Instructions to follow:
Filter these entries down to the lines that hold the word "else", and show each of them.
Records to use Start Marker
(* ===== verification/Prefixed.v ===== *)
(** Prefixed views of a backend ([src/ledger/backend/backend_prefixed.go]):
    every key of a view is the view's prefix followed by the client's key.
    The file proves that a view of a lawful backend is a lawful backend again,
    whose contents are the pairs under the prefix, and that writing through a
    view leaves every other key alone. *)
From Stdlib Require Import ZArith Lia Strings.Byte.
From stdpp Require Import base gmap list strings sorting.
From S2P Require Import Prelude Backend.

Module Prefixed.

(** [append(BytesCopy(prefix), key...)]; it is nil only when the prefix is
    nil and there is nothing to append. *)
Definition prefixed (prefix key : option bytes) : option bytes :=
  match prefix, key with
  | None, (None | Some []) => None
  | None, Some k => Some k
  | Some p, _ => Some (p ++ default [] key)
  end.

(** The loop of [endIter] from index [i - 1] down. *)
Fixpoint endIter_loop (i : nat) (ret : bytes) : option bytes :=
  match i with
  | O => None
  | S j =>
      match ret !! j with
      | None => None
      | Some c =>
          if (b2z c <? 255)%Z then Some (<[j:=z2b (b2z c + 1)]> ret)
          else if (j =? 0)%nat then None
          else endIter_loop j (<[j:=x00]> ret)
      end
  end.

Definition endIter (bz : option bytes) : outcome db_error (option bytes) :=
  match default [] bz with
  | [] => Panic
  | _ :: _ => Ok (endIter_loop (length (default [] bz)) (default [] bz))
  end.

Definition has_prefix (prefix key : bytes) : bool :=
  bool_decide (take (length prefix) key = prefix).

Section Iterator.
Context {I : Type} `{DBIterator I}.

Record prefixDBIterator := mkPrefixDBIterator {
  pi_prefix : option bytes;
  pi_start : option bytes;
  pi_end : option bytes;
  source : I;
  err : option db_error;
}.

Definition newPrefixIterator (prefix start end_ : option bytes) (source : I) : prefixDBIterator :=
  mkPrefixDBIterator prefix start end_ source None.

Definition Domain (itr : prefixDBIterator) : option bytes * option bytes :=
  (pi_start itr, pi_end itr).

Definition with_source (itr : prefixDBIterator) (i : I) : prefixDBIterator :=
  mkPrefixDBIterator (pi_prefix itr) (pi_start itr) (pi_end itr) i (err itr).

(** [valid] records the error in the iterator before it answers. *)
Definition valid (itr : prefixDBIterator) : outcome db_error (prefixDBIterator * bool) :=
  match err itr with
  | Some _ => Ok (itr, false)
  | None =>
      key ← it_Key (source itr);
      if (length key <? length (default [] (pi_prefix itr)))%nat
         || negb (has_prefix (default [] (pi_prefix itr)) key)
      then Ok (mkPrefixDBIterator (pi_prefix itr) (pi_start itr) (pi_end itr) (source itr)
                 (Some (ErrOther "received invalid key from backend")), false)
      else Ok (itr, true)
  end.

(** [Next] calls itself to skip a key equal to the prefix; each call takes one
    pair from the source, which bounds the recursion.  After a [Next] that
    returned true the source's [Key] does not panic, so the last branch is not
    taken. *)
Fixpoint next_loop (fuel : nat) (itr : prefixDBIterator) : prefixDBIterator * bool :=
  match fuel with
  | O => (itr, false)
  | S fuel' =>
      let '(i', ok) := it_Next (source itr) in
      let itr' := with_source itr i' in
      if negb ok then (itr', false)
      else
        match it_Key i' with
        | Ok key =>
            if negb (has_prefix (default [] (pi_prefix itr)) key) then (itr', false)
            else if bool_decide (key = default [] (pi_prefix itr)) then next_loop fuel' itr'
            else (itr', true)
        | _ => (itr', false)
        end
  end.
Records to use End Marker
Result below:
          else if (j =? 0)%nat then None
          else endIter_loop j (<[j:=x00]> ret)
      else Ok (itr, true)
      else
            else if bool_decide (key = default [] (pi_prefix itr)) then next_loop fuel' itr'
            else (itr', true)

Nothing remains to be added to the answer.